Quint Studer is a recognized leader in hospital excellence. His Studer Group helps hospitals achieve and sustain exceptional outcomes. At a recent event in Pittsburgh, he pointed out one of the challenges faced by hospital executives (from coverage in the Pittsburgh Post Gazette):
"We have to help leaders feel OK about removing people from the organization."
Mr. Studer said ... a survey of more than 26,000 health leaders found that, on average, those leaders described 8 percent of their workers as "underperformers" -- although about half the time, the worker's poor performance had not been documented or tracked.
"You're making patients get care from people they should not be getting care from," he said.
Read more here.
At a time when we need more than ever from our workforce, hospitals are tolerating poor performance. Poor performance is rarely about technical skills. It’s almost always about behaviors: Staff who aren’t patient-focused, who aren’t conscientious, who aren’t collaborative. These behaviors impact patient care – not just patient satisfaction but actual clinical outcomes and overall organizational success. What can you do about it?
1. Do a better job defining expectations. Few hospitals have a handle on what behavioral competencies are important. They may have an idea, but have never taken steps to “operationalize” the competencies in a manner that can drive change.
2. Select better candidates. It’s that simple. Few hospitals take a deliberate approach to evaluating candidates’ behavioral competencies. They may use what they “call” a behavioral interview but it’s either poorly designed or inconsistently used. They may use some sort of behavioral assessment, but it’s often a generic, off the shelf tool that adds little objective data to the hiring decision – often a tool not even designed for selection or for healthcare.

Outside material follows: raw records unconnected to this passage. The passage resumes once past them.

(** ** The process *)

(** The kernel's answers to this process. *)
Record Host := mkHost {
  h_var : option string;                (* AI_DAEMON_SHIM_SOCKET as it was inherited *)
  h_exists : string -> bool;
  h_uid : Z;
  h_gid : Z;
  h_pid : Z;
  h_unshare : bool;                     (* unshare(CLONE_NEWUSER | CLONE_NEWNET) succeeds *)
  h_writes : string -> string -> bool;  (* fs::write of a path and a text succeeds *)
  h_execs : list string -> bool;        (* execvp of an argv succeeds *)
}.

Record Self := mkSelf {
  sf_isolated : bool;                   (* in user and network namespaces of its own *)
  sf_written : list (string * string);  (* files of /proc/self written, oldest first *)
  sf_vars : gmap string string;         (* variables set on top of those inherited *)
}.
Definition at_start : Self := mkSelf false [] ∅.

Section Run.
Context (h : Host).

Definition write_map (s : Self) (path content : string) : result Self Stop :=
  if h_writes h path content then Ok (mkSelf (sf_isolated s) (sf_written s ++ [(path, content)]) (sf_vars s))
  else Err (NoMap path).

Definition own_map (n : Z) : string := show_u n +:+ " " +:+ show_u n +:+ " 1".

Definition drop_network (s : Self) : result Self Stop :=
  if h_unshare h then
    let s1 := mkSelf true (sf_written s) (sf_vars s) in
    let? s2 := write_map s1 "/proc/self/setgroups" "deny" in
    let? s3 := write_map s2 "/proc/self/uid_map" (own_map (h_uid h)) in
    write_map s3 "/proc/self/gid_map" (own_map (h_gid h))
  else Err NoNamespace.

Definition set_var (k v : string) (s : Self) : Self :=
  mkSelf (sf_isolated s) (sf_written s) (<[k := v]> (sf_vars s)).

Definition say_where (socket : string) (s : Self) : Self :=
  if h_exists h socket then set_var "AI_DAEMON_SHIM_URL" "http://localhost" (set_var "AI_DAEMON_SHIM_SOCKET" socket s)
  else s.

Definition scope_unit (name : string) : string := "app-airun-" +:+ name +:+ "-" +:+ show_u (h_pid h).

Definition wrap (as_name : option string) (program : list string) : list string :=
  match as_name with
  | Some name =>
      ["systemd-run"; "--user"; "--scope"; "--quiet"; "--collect"; "--unit=" +:+ scope_unit name; "--"] ++ program
  | None => program
  end.

Definition nul_byte : ascii := "000"%char.
Definition has_nul (s : string) : bool := negb (all_bytes (fun b => negb (Ascii.eqb b nul_byte)) s).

3. Build performance management around clear behavioral competencies. Traditionally, the “behavioral” or “patient-focus” component of performance management has been vague at best and, often, useless. It’s been paid lip service but without clear definitions or expectations, the ability to develop these behaviors, or create accountability, is almost non-existent. Specific behaviors (positive and negative) should be built into the performance management system and staff held accountable for demonstrating proficiency.
Quint Studer is right. What he proposes is what other industries have known for decades. Hospitals are notorious, though, for focusing their talent resources on finding technically qualified candidates, and then doing almost nothing to move poor performers out of the organization. In their defense, most don’t have the tools in place to do what Mr. Studer proposes.